[RECORDS FOR THIS TASK — start]

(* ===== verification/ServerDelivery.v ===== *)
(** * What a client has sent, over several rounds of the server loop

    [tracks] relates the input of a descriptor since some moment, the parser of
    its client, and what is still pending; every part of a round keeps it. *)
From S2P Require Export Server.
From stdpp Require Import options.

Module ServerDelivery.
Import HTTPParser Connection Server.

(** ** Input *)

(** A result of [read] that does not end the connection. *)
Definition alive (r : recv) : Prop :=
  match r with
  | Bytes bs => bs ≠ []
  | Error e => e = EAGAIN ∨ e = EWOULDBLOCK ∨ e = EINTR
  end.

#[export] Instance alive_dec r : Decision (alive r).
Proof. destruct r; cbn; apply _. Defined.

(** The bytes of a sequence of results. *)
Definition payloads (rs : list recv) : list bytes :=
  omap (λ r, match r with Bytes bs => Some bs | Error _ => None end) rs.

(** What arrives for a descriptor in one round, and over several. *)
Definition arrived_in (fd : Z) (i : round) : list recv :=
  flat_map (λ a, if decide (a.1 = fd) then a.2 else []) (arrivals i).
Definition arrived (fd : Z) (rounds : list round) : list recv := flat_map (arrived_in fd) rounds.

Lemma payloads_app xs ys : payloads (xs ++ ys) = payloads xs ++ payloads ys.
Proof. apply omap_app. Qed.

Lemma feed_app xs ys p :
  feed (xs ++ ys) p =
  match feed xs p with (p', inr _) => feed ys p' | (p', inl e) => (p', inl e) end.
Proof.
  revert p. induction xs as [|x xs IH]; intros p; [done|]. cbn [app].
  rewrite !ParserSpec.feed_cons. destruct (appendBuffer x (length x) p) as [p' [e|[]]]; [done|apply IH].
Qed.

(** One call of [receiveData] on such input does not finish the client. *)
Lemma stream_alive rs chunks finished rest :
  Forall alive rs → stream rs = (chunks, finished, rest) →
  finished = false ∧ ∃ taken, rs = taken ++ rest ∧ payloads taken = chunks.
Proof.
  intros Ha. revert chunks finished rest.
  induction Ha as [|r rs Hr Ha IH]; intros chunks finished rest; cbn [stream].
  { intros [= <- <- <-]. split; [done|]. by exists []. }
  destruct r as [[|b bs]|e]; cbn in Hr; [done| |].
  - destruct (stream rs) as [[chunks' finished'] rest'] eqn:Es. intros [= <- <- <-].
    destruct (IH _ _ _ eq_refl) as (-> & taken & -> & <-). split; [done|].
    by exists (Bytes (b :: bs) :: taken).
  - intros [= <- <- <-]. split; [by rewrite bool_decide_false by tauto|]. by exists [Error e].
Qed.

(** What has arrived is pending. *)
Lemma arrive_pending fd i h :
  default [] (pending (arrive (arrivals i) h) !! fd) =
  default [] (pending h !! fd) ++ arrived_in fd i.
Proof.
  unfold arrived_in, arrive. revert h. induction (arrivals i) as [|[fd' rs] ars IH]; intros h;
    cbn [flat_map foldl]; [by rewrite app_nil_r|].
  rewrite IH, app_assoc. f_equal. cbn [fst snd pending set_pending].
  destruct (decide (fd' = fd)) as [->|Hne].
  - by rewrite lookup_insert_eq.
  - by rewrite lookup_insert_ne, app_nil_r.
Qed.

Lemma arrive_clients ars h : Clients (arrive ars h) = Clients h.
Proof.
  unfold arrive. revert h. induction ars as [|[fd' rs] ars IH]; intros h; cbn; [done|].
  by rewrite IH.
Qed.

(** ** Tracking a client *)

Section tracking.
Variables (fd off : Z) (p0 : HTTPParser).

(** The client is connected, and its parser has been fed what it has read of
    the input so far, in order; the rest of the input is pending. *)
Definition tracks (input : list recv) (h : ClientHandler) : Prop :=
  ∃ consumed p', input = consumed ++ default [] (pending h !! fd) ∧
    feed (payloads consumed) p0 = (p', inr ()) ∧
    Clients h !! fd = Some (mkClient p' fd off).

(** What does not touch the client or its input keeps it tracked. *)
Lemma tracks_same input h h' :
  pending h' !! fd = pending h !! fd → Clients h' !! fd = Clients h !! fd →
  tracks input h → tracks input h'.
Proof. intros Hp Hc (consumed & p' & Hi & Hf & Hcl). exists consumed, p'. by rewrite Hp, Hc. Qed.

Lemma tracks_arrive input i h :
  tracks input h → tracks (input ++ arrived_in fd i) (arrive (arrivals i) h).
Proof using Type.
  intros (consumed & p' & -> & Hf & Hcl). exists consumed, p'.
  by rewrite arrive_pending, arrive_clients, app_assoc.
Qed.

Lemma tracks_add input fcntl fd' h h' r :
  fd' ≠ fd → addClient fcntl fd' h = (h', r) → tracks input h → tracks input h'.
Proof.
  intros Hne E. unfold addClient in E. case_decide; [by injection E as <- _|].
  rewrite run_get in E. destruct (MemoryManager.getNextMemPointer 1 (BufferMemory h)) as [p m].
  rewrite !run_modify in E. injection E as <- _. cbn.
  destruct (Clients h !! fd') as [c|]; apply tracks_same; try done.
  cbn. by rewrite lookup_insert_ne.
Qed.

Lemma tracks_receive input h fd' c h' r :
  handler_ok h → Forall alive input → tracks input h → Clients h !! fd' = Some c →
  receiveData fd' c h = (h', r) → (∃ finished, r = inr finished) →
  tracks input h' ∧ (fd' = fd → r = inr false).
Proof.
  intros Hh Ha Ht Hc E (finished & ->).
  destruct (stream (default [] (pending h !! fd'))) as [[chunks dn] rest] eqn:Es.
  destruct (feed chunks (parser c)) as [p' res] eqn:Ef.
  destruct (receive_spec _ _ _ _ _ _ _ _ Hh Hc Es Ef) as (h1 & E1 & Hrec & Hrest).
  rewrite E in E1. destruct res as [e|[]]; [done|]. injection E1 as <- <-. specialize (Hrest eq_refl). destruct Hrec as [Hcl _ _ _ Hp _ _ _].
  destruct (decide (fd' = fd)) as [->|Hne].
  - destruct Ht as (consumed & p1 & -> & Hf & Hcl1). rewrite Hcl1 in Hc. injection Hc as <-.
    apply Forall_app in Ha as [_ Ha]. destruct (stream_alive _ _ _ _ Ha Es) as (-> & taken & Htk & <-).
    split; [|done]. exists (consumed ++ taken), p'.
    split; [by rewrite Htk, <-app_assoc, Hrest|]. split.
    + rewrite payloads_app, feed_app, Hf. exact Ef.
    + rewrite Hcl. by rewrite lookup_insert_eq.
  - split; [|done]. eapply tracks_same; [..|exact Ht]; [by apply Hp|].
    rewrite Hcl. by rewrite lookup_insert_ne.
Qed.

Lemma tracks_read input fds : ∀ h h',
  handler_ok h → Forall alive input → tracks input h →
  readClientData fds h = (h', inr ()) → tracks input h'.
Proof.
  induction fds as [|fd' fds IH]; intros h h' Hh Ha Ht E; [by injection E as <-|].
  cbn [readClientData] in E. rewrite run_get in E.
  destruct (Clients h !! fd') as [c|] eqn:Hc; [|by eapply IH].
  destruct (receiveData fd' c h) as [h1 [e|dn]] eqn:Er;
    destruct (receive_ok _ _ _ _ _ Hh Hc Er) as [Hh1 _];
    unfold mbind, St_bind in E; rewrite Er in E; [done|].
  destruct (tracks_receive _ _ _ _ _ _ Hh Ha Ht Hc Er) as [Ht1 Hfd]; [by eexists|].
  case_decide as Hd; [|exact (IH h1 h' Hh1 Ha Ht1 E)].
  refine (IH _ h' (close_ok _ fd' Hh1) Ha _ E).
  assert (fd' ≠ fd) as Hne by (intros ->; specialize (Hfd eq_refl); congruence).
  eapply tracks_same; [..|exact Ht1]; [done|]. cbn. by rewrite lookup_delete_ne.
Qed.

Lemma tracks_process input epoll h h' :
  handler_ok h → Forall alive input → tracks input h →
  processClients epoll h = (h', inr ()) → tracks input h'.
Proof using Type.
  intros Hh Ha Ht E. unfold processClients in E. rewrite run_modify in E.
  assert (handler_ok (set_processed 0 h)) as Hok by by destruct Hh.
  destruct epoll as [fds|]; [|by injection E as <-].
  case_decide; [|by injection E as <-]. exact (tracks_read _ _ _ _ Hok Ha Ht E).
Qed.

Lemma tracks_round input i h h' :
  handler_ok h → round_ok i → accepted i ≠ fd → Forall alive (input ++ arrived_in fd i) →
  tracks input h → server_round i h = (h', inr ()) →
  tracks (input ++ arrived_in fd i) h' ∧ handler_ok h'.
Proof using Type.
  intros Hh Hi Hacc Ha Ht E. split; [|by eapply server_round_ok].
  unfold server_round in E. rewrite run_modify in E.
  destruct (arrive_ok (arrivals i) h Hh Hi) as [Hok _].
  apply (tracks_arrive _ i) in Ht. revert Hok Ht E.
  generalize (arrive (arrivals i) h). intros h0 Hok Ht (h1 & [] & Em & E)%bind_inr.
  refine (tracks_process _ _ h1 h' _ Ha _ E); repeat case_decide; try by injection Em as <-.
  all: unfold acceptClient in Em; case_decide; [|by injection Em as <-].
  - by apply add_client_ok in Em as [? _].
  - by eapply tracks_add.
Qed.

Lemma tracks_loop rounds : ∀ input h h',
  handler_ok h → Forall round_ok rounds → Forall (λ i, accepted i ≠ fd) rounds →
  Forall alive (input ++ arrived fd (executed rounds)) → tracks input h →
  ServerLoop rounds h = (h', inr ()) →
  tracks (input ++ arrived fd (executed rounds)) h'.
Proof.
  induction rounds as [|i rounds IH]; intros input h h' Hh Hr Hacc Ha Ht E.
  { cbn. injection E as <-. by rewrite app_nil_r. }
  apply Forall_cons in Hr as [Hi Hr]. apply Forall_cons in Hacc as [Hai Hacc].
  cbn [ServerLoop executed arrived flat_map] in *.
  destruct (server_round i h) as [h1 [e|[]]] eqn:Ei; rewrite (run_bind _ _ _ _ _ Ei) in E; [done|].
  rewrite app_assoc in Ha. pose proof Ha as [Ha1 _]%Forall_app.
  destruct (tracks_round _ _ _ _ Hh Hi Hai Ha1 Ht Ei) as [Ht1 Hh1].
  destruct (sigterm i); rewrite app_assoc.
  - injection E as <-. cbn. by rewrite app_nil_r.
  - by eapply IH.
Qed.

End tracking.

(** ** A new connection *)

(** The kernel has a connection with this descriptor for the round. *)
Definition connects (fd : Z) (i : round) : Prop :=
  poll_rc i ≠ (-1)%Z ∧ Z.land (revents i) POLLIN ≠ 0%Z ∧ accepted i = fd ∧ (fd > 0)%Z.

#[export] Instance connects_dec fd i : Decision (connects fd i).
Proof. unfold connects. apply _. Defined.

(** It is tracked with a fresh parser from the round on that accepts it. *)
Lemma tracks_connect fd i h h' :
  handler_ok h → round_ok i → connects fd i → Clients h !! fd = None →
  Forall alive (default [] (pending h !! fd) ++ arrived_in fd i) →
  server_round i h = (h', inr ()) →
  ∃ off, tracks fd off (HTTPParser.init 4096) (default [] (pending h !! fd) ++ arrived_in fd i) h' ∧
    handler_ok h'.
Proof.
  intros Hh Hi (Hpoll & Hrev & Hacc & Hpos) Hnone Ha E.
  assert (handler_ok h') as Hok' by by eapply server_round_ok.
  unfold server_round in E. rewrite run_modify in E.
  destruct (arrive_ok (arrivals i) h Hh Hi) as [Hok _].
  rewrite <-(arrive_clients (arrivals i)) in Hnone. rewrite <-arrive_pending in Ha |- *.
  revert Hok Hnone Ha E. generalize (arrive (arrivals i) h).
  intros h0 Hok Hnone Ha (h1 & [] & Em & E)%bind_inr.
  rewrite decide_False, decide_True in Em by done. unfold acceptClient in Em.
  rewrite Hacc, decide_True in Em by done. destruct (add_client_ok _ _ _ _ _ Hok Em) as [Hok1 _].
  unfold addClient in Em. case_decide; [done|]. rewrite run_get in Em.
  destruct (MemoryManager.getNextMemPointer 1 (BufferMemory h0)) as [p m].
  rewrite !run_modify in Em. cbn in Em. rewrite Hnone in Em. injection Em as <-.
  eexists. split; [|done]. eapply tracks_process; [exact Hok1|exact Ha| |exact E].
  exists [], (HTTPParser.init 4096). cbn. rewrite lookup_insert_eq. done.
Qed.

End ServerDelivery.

[RECORDS FOR THIS TASK — finish]

● WHAT TO DO
In the records above, how many lines hold the string "assert"? Give the number only.

● EXERCISE OUTPUT
3